**ACTIVITY**
Where a line in the listing contains the string "Inductive", copy that line out.

**INFORMATION**

(* ===== verification/ProcData.v ===== *)
(** * Process and thread data

    The records of [src/proc.h] and [src/x86.h] and the process table of
    [src/proc.c], with their field updates.  A pointer to an entry of a table is
    the index of the entry, a null pointer is [None]. *)

From S2P Require Import Prelude Spinlock Kalloc.

Definition NPROC : nat := 64.
Definition NTHREADS : nat := 16.
Definition NOFILE : nat := 16.
Definition KSTACKSIZE : Z := 4096.

Inductive procstate : Type := UNUSED | ZOMBIE | USED.

Inductive threadstate : Type :=
| UNUSED_T | EMBRYO | SLEEPING | RUNNABLE | RUNNING | ZOMBIE_T | BLOCKED.

#[global] Instance procstate_eq_dec : EqDecision procstate.
Proof. solve_decision. Defined.

#[global] Instance threadstate_eq_dec : EqDecision threadstate.
Proof. solve_decision. Defined.

(** A sleep channel is the address of a kernel object: a process, a thread, or
    something outside the process table. *)
Inductive chan : Type :=
| CNull
| CProc (p : nat)
| CThread (p i : nat)
| CObj (a : Z).

#[global] Instance chan_eq_dec : EqDecision chan.
Proof. solve_decision. Defined.

(** What runs when [sleep] returns to its caller. *)
Inductive after_sleep : Type :=
| ToWait
| ToJoin (p i : nat)
| ToCaller.

(** The point at which the kernel stack of a thread stands: [InUser] when the
    thread is in user mode or between kernel operations of this file, one of the
    others when it is inside an operation.  For a thread that is not running
    this is what its saved [context] returns into. *)
Inductive kont : Type :=
| InUser
| InExitProcess
| KForkret
| KYield
| KSleep (lk : lock_id) (next : after_sleep)
| KRelock (lk : lock_id) (next : after_sleep)
| KThreadDead
| KDead.

Record trapframe : Type := Trapframe {
  edi : Z;
  esi : Z;
  ebp : Z;
  oesp : Z;
  ebx : Z;
  edx : Z;
  ecx : Z;
  eax : Z;
  gs : Z;
  fs : Z;
  es : Z;
  ds : Z;
  trapno : Z;
  err : Z;
  eip : Z;
  cs : Z;
  eflags : Z;
  esp : Z;
  ss : Z;
}.

Definition set_eax (x : Z) (f : trapframe) : trapframe :=
  Trapframe (edi f) (esi f) (ebp f) (oesp f) (ebx f) (edx f) (ecx f) x (gs f) (fs f) (es f)
    (ds f) (trapno f) (err f) (eip f) (cs f) (eflags f) (esp f) (ss f).
Definition set_es (x : Z) (f : trapframe) : trapframe :=
  Trapframe (edi f) (esi f) (ebp f) (oesp f) (ebx f) (edx f) (ecx f) (eax f) (gs f) (fs f) x
    (ds f) (trapno f) (err f) (eip f) (cs f) (eflags f) (esp f) (ss f).
Definition set_ds (x : Z) (f : trapframe) : trapframe :=
  Trapframe (edi f) (esi f) (ebp f) (oesp f) (ebx f) (edx f) (ecx f) (eax f) (gs f) (fs f)
    (es f) x (trapno f) (err f) (eip f) (cs f) (eflags f) (esp f) (ss f).
Definition set_eip (x : Z) (f : trapframe) : trapframe :=
  Trapframe (edi f) (esi f) (ebp f) (oesp f) (ebx f) (edx f) (ecx f) (eax f) (gs f) (fs f)
    (es f) (ds f) (trapno f) (err f) x (cs f) (eflags f) (esp f) (ss f).
Definition set_cs (x : Z) (f : trapframe) : trapframe :=
  Trapframe (edi f) (esi f) (ebp f) (oesp f) (ebx f) (edx f) (ecx f) (eax f) (gs f) (fs f)
    (es f) (ds f) (trapno f) (err f) (eip f) x (eflags f) (esp f) (ss f).
Definition set_eflags (x : Z) (f : trapframe) : trapframe :=
  Trapframe (edi f) (esi f) (ebp f) (oesp f) (ebx f) (edx f) (ecx f) (eax f) (gs f) (fs f)
    (es f) (ds f) (trapno f) (err f) (eip f) (cs f) x (esp f) (ss f).
Definition set_esp (x : Z) (f : trapframe) : trapframe :=
  Trapframe (edi f) (esi f) (ebp f) (oesp f) (ebx f) (edx f) (ecx f) (eax f) (gs f) (fs f)
    (es f) (ds f) (trapno f) (err f) (eip f) (cs f) (eflags f) x (ss f).
Definition set_ss (x : Z) (f : trapframe) : trapframe :=
  Trapframe (edi f) (esi f) (ebp f) (oesp f) (ebx f) (edx f) (ecx f) (eax f) (gs f) (fs f)
    (es f) (ds f) (trapno f) (err f) (eip f) (cs f) (eflags f) (esp f) x.

(** [struct thread]. *)
Record thread : Type := Thread {
  kstack : Z;  (* bottom of the kernel stack *)
  tstate : threadstate;
  tkilled : Z;
  tf_ptr : Z;  (* address of the trap frame *)
  tf : trapframe;  (* its contents *)
  tchan : chan;
  context : kont;  (* where swtch resumes the thread *)
  ctx_ptr : Z;  (* address of the saved context *)
  saved_intena : bool;  (* local [intena] of sched() *)
  p_parent : option nat;
  tid : Z;
}.

Definition set_kstack (x : Z) (t : thread) : thread :=
  Thread x (tstate t) (tkilled t) (tf_ptr t) (tf t) (tchan t) (context t) (ctx_ptr t)
    (saved_intena t) (p_parent t) (tid t).
Definition set_tstate (x : threadstate) (t : thread) : thread :=
  Thread (kstack t) x (tkilled t) (tf_ptr t) (tf t) (tchan t) (context t) (ctx_ptr t)
    (saved_intena t) (p_parent t) (tid t).
Definition set_tkilled (x : Z) (t : thread) : thread :=
  Thread (kstack t) (tstate t) x (tf_ptr t) (tf t) (tchan t) (context t) (ctx_ptr t)
    (saved_intena t) (p_parent t) (tid t).
Definition set_tf_ptr (x : Z) (t : thread) : thread :=
  Thread (kstack t) (tstate t) (tkilled t) x (tf t) (tchan t) (context t) (ctx_ptr t)
    (saved_intena t) (p_parent t) (tid t).
Definition set_tf (x : trapframe) (t : thread) : thread :=
  Thread (kstack t) (tstate t) (tkilled t) (tf_ptr t) x (tchan t) (context t) (ctx_ptr t)
    (saved_intena t) (p_parent t) (tid t).
Definition set_tchan (x : chan) (t : thread) : thread :=
  Thread (kstack t) (tstate t) (tkilled t) (tf_ptr t) (tf t) x (context t) (ctx_ptr t)
    (saved_intena t) (p_parent t) (tid t).
Definition set_context (x : kont) (t : thread) : thread :=
  Thread (kstack t) (tstate t) (tkilled t) (tf_ptr t) (tf t) (tchan t) x (ctx_ptr t)
    (saved_intena t) (p_parent t) (tid t).
Definition set_ctx_ptr (x : Z) (t : thread) : thread :=
  Thread (kstack t) (tstate t) (tkilled t) (tf_ptr t) (tf t) (tchan t) (context t) x
    (saved_intena t) (p_parent t) (tid t).
Definition set_saved_intena (x : bool) (t : thread) : thread :=
  Thread (kstack t) (tstate t) (tkilled t) (tf_ptr t) (tf t) (tchan t) (context t) (ctx_ptr t) x
    (p_parent t) (tid t).
Definition set_p_parent (x : option nat) (t : thread) : thread :=
  Thread (kstack t) (tstate t) (tkilled t) (tf_ptr t) (tf t) (tchan t) (context t) (ctx_ptr t)
    (saved_intena t) x (tid t).
Definition set_tid (x : Z) (t : thread) : thread :=
  Thread (kstack t) (tstate t) (tkilled t) (tf_ptr t) (tf t) (tchan t) (context t) (ctx_ptr t)
    (saved_intena t) (p_parent t) x.

(** [struct proc]. *)
Record proc : Type := Proc {
  pkilled : Z;
  sz : Z;
  pgdir : Z;
  pid : Z;
  parent : option nat;
  ofile : list (option nat);
  name : string;
  threads : list thread;
  pstate : procstate;
  t_num : nat;
  cwd : option nat;
}.

Definition set_pkilled (x : Z) (p : proc) : proc :=
  Proc x (sz p) (pgdir p) (pid p) (parent p) (ofile p) (name p) (threads p) (pstate p) (t_num p)
    (cwd p).
Definition set_sz (x : Z) (p : proc) : proc :=
  Proc (pkilled p) x (pgdir p) (pid p) (parent p) (ofile p) (name p) (threads p) (pstate p)
    (t_num p) (cwd p).
Definition set_pgdir (x : Z) (p : proc) : proc :=
  Proc (pkilled p) (sz p) x (pid p) (parent p) (ofile p) (name p) (threads p) (pstate p)
    (t_num p) (cwd p).
Definition set_pid (x : Z) (p : proc) : proc :=
  Proc (pkilled p) (sz p) (pgdir p) x (parent p) (ofile p) (name p) (threads p) (pstate p)
    (t_num p) (cwd p).
Definition set_parent (x : option nat) (p : proc) : proc :=
  Proc (pkilled p) (sz p) (pgdir p) (pid p) x (ofile p) (name p) (threads p) (pstate p)
    (t_num p) (cwd p).
Definition set_ofile (x : list (option nat)) (p : proc) : proc :=
  Proc (pkilled p) (sz p) (pgdir p) (pid p) (parent p) x (name p) (threads p) (pstate p)
    (t_num p) (cwd p).
Definition set_name (x : string) (p : proc) : proc :=
  Proc (pkilled p) (sz p) (pgdir p) (pid p) (parent p) (ofile p) x (threads p) (pstate p)
    (t_num p) (cwd p).
Definition set_threads (x : list thread) (p : proc) : proc :=
  Proc (pkilled p) (sz p) (pgdir p) (pid p) (parent p) (ofile p) (name p) x (pstate p) (t_num p)
    (cwd p).
Definition set_pstate (x : procstate) (p : proc) : proc :=
  Proc (pkilled p) (sz p) (pgdir p) (pid p) (parent p) (ofile p) (name p) (threads p) x
    (t_num p) (cwd p).
Definition set_t_num (x : nat) (p : proc) : proc :=
  Proc (pkilled p) (sz p) (pgdir p) (pid p) (parent p) (ofile p) (name p) (threads p) (pstate p)
    x (cwd p).
Definition set_cwd (x : option nat) (p : proc) : proc :=
  Proc (pkilled p) (sz p) (pgdir p) (pid p) (parent p) (ofile p) (name p) (threads p) (pstate p)
    (t_num p) x.

(** The globals of [src/proc.c], the page allocator (which holds the machine
    with its locks), and the state [W] of the components that [proc.c] calls. *)
Record kst (W : Type) : Type := Kst {
  km : kmem;
  procs : list proc;
  nextpid : Z;
  initproc : option nat;
  first_forkret : bool;  (* static [first] of forkret() *)
  world : W;
}.

Arguments Kst {W}.
Arguments km {W} _.
Arguments procs {W} _.
Arguments nextpid {W} _.
Arguments initproc {W} _.
Arguments first_forkret {W} _.
Arguments world {W} _.

Section Access.

Context {W : Type}.

Definition set_km (k : kmem) (s : kst W) : kst W :=
  Kst k (procs s) (nextpid s) (initproc s) (first_forkret s) (world s).
Definition set_procs (l : list proc) (s : kst W) : kst W :=
  Kst (km s) l (nextpid s) (initproc s) (first_forkret s) (world s).
Definition set_nextpid (n : Z) (s : kst W) : kst W :=
  Kst (km s) (procs s) n (initproc s) (first_forkret s) (world s).
Definition set_initproc (p : option nat) (s : kst W) : kst W :=
  Kst (km s) (procs s) (nextpid s) p (first_forkret s) (world s).
Definition set_first (b : bool) (s : kst W) : kst W :=
  Kst (km s) (procs s) (nextpid s) (initproc s) b (world s).
Definition set_kw (x : kmem * W) (s : kst W) : kst W :=
  Kst x.1 (procs s) (nextpid s) (initproc s) (first_forkret s) x.2.

Definition kmach (s : kst W) : mach := km_mach (km s).
Definition set_kmach (m : mach) (s : kst W) : kst W := set_km (set_km_mach m (km s)) s.

#[global] Instance kst_mach : HasMach (kst W) := {| the_mach := kmach; put_mach := set_kmach |}.

#[global] Instance kst_mach_laws : HasMachLaws (kst W).
Proof. by split. Qed.

(** Operations on the machine, on the allocator, and on the callees. *)
Definition on_mach {A} (m : M mach A) : M (kst W) A := zoom kmach set_kmach m.
Definition on_kmem {A} (m : M kmem A) : M (kst W) A := zoom km set_km m.
Definition on_world {A} (m : M (kmem * W) A) : M (kst W) A :=
  zoom (λ s, (km s, world s)) set_kw m.

(** [&ptable.proc[p]] and [&ptable.proc[p].threads[i]]. *)
Definition proc_at (p : nat) : M (kst W) proc := λ s,
  match procs s !! p with
  | Some pr => Ok pr s
  | None => Undef "ptable.proc[] out of bounds" s
  end.

Definition thread_at (p i : nat) : M (kst W) thread :=
  pr ← proc_at p;
  match threads pr !! i with
  | Some t => mret t
  | None => undefined "threads[] out of bounds"
  end.

Definition upd_proc (p : nat) (f : proc → proc) (s : kst W) : kst W :=
  set_procs (upd p f (procs s)) s.

Definition upd_thread (p i : nat) (f : thread → thread) (s : kst W) : kst W :=
  upd_proc p (λ pr, set_threads (upd i f (threads pr)) pr) s.

Definition set_proc (p : nat) (f : proc → proc) : M (kst W) unit := modify (upd_proc p f).
Definition set_thread (p i : nat) (f : thread → thread) : M (kst W) unit :=
  modify (upd_thread p i f).

Definition get_thread (s : kst W) (p i : nat) : option thread :=
  procs s !! p ≫= λ pr, threads pr !! i.

End Access.

(** ** The components that [proc.c] calls

    What [proc.c] uses of [vm.c], [file.c], [fs.c] and [log.c].  These run on
    the page allocator and on their own state [W].  What the process table
    relies on is that the CPUs run the same threads afterwards. *)

(** The part of each CPU that [proc.c] uses. *)
Definition cview (c : cpu) : Z * option nat * option (nat * nat) := (apicid c, cproc c, cthread c).

Definition mview (m : mach) : list (Z * option nat * option (nat * nat)) := cview <$> cpus m.

Class World (W : Type) := {
  setupkvm : nat → M (kmem * W) Z;
  inituvm : nat → Z → M (kmem * W) unit;
  copyuvm : nat → Z → Z → M (kmem * W) Z;
  freevm : nat → Z → M (kmem * W) unit;
  allocuvm : nat → Z → Z → Z → M (kmem * W) Z;
  deallocuvm : nat → Z → Z → Z → M (kmem * W) Z;
  filedup : nat → nat → M (kmem * W) nat;
  fileclose : nat → nat → M (kmem * W) unit;
  idup : nat → nat → M (kmem * W) nat;
  iput : nat → nat → M (kmem * W) unit;
  namei_root : nat → M (kmem * W) (option nat);
  begin_op : nat → M (kmem * W) unit;
  end_op : nat → M (kmem * W) unit;
  iinit_initlog : nat → M (kmem * W) unit;
}.

Definition keeps_cpus {W A} (m : M (kmem * W) A) : Prop :=
  ∀ x, wp m (λ _ y, mview (km_mach y.1) = mview (km_mach x.1)) x.

Class WorldLaws (W : Type) `{World W} := {
  setupkvm_cpus me : keeps_cpus (setupkvm me);
  inituvm_cpus me pd : keeps_cpus (inituvm me pd);
  copyuvm_cpus me pd n : keeps_cpus (copyuvm me pd n);
  freevm_cpus me pd : keeps_cpus (freevm me pd);
  allocuvm_cpus me pd a b : keeps_cpus (allocuvm me pd a b);
  deallocuvm_cpus me pd a b : keeps_cpus (deallocuvm me pd a b);
  filedup_cpus me f : keeps_cpus (filedup me f);
  fileclose_cpus me f : keeps_cpus (fileclose me f);
  idup_cpus me i : keeps_cpus (idup me i);
  iput_cpus me i : keeps_cpus (iput me i);
  namei_root_cpus me : keeps_cpus (namei_root me);
  begin_op_cpus me : keeps_cpus (begin_op me);
  end_op_cpus me : keeps_cpus (end_op me);
  iinit_initlog_cpus me : keeps_cpus (iinit_initlog me);
}.

Create HintDb world.
#[export] Hint Resolve setupkvm_cpus inituvm_cpus copyuvm_cpus freevm_cpus allocuvm_cpus
  deallocuvm_cpus filedup_cpus fileclose_cpus idup_cpus iput_cpus namei_root_cpus
  begin_op_cpus end_op_cpus iinit_initlog_cpus : world.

**EXERCISE ANSWER**
Inductive procstate : Type := UNUSED | ZOMBIE | USED.
Inductive threadstate : Type :=
Inductive chan : Type :=
Inductive after_sleep : Type :=
Inductive kont : Type :=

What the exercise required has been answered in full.